Стыдно перед родителями, друзьями, коллегами, публикой, учитывая, как это всё разрослось – перед всей Россией.
Я представляю, что моя учительница по литературе видела репортаж об этом чёртовом концерте, и заливаюсь краской.
Представляю, каково теперь маме ходить по нашему маленькому городу, и бью себя по лицу, мыча что-то невнятное.
Мне есть чего стыдиться в жизни, о-о-о, конечно, есть.
Но сейчас я будто достиг дна, от которого можно только оттолкнуться. И я это обязательно сделаю.
Перед самым отбоем открылось окошко на двери, и в него заглянул ещё незнакомый мне полицейский.
– Уважаемый. Артист.
Так меня тут называют. Ещё «Музыкант» и «Звезда Ютуба».
– Уважаемый. Артист. Тебе передачу принесли, но я тебе завтра вручу – после подъёма. Сегодня нельзя уже.
– Хорошо, – ответил я.
Он закрыл окошко, но снова открыл:
– А ты «Сектор Газа» слушаешь?
– Было в детстве, – улыбнулся я.
– У них есть песня про тебя. «Носки» называется.
– Послушаю, когда выйду.
– Ладно. Передача завтра, – он ещё чуть подумал. – Спокойной ночи.
Вообще, полицейские очень вежливы и даже доброжелательны. Когда меня только привезли в отдел, и я спал на грубых деревянных нарах в комнате в два квадратных метра, не чета моему нынешнему царскому жилищу, с утра дверь открыл полицейский:
– Максим, можно тебя на минутку?
В комнате для допросов он сказал:
– Я тут дочке рассказал, кого привезли. Она твоё творчество любит. Не оставишь автограф?
Я оставил. Чуть позже ещё один – для племянника другого сотрудника. Это было приятно и даже как-то смиряло с действительностью.

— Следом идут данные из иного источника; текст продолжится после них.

(** X4.  A feed-forward configuration whose text after the colon does not
    have exactly five comma-separated fields, and a recurrent one that does
    not have exactly four, make [build_model] raise a [ValueError] (the
    unpacking of line 58 or 63). *)
Theorem build_model_field_count (model_prm tail : string) :
  PyStr.index (PyStr.split1 ":" model_prm) 1 = Ok tail ->
  (PyStr.startswith "mlp:" model_prm = true /\
   length (PyStr.split "," tail) <> 5%nat) \/
  (PyStr.startswith "mlp:" model_prm = false /\
   PyStr.startswith "lstm:" model_prm = true /\
   length (PyStr.split "," tail) <> 4%nat) ->
  build_model (Some model_prm) input_var input_size grad_clip forget_bias
  = Raise (builtin_error ValueError).
Proof.
  intros Htail H. unfold build_model. cbn [attribute_of rbind].
  destruct H as [[Hmlp Hlen] | (Hmlp & Hlstm & Hlen)].
  - rewrite Hmlp, Htail. cbn [rbind].
    destruct (PyStr.split "," tail) as [|a [|b [|c [|d [|e [|]]]]]];
      try reflexivity.
    now contradiction Hlen.
  - rewrite Hmlp, Hlstm, Htail. cbn [rbind].
    destruct (PyStr.split "," tail) as [|a [|b [|c [|d [|]]]]];
      try reflexivity.
    now contradiction Hlen.
Qed.

(** X5.  Whenever [build_model] returns, for either kind of network, the
    two heads are dense layers on one and the same trunk: the localization
    head has [2 * n_outputs] units and is given no nonlinearity, the
    confidence head has [n_outputs] units and the sigmoid. *)
Theorem build_model_paired_heads (model_prm : option string) (loc conf : layer) :
  build_model model_prm input_var input_size grad_clip forget_bias = Ok (loc, conf) ->
  exists network n_outputs,
    loc = DenseLayer network (n_outputs * 2) None /\
    conf = DenseLayer network n_outputs (Some sigmoid) /\
    output_units loc = (2 * output_units conf)%nat.
Proof. apply build_model_heads. Qed.

End BuildModelMore.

В ИВС красивая девушка-полицейский, забирая у меня посуду после обеда, спросила, улыбнувшись:
– Исправляетесь?
– О, да, – ответил я. – Тут есть время подумать. Кстати, комплимент шеф-повару за ленивые голубцы, это было очень вкусно, – я ни капли не врал.
– Не я готовила, но обязательно передам.
Вечером на ужин она принесла мне те же голубцы:
– Раз уж вам понравилось.
Вообще, все недоумевают, почему я здесь. Потом думают и неизменно добавляют: «Но надо понимать, в какое время живём».
Надо. Мне это надо было понимать гораздо-гораздо раньше.
Сегодня после встречи с адвокатом первый раз действительно загнался. Появились какие-то новости об уголовном деле, пока слухи. Думаю, нельзя всё-таки заводить уголовное дело за идиотизм.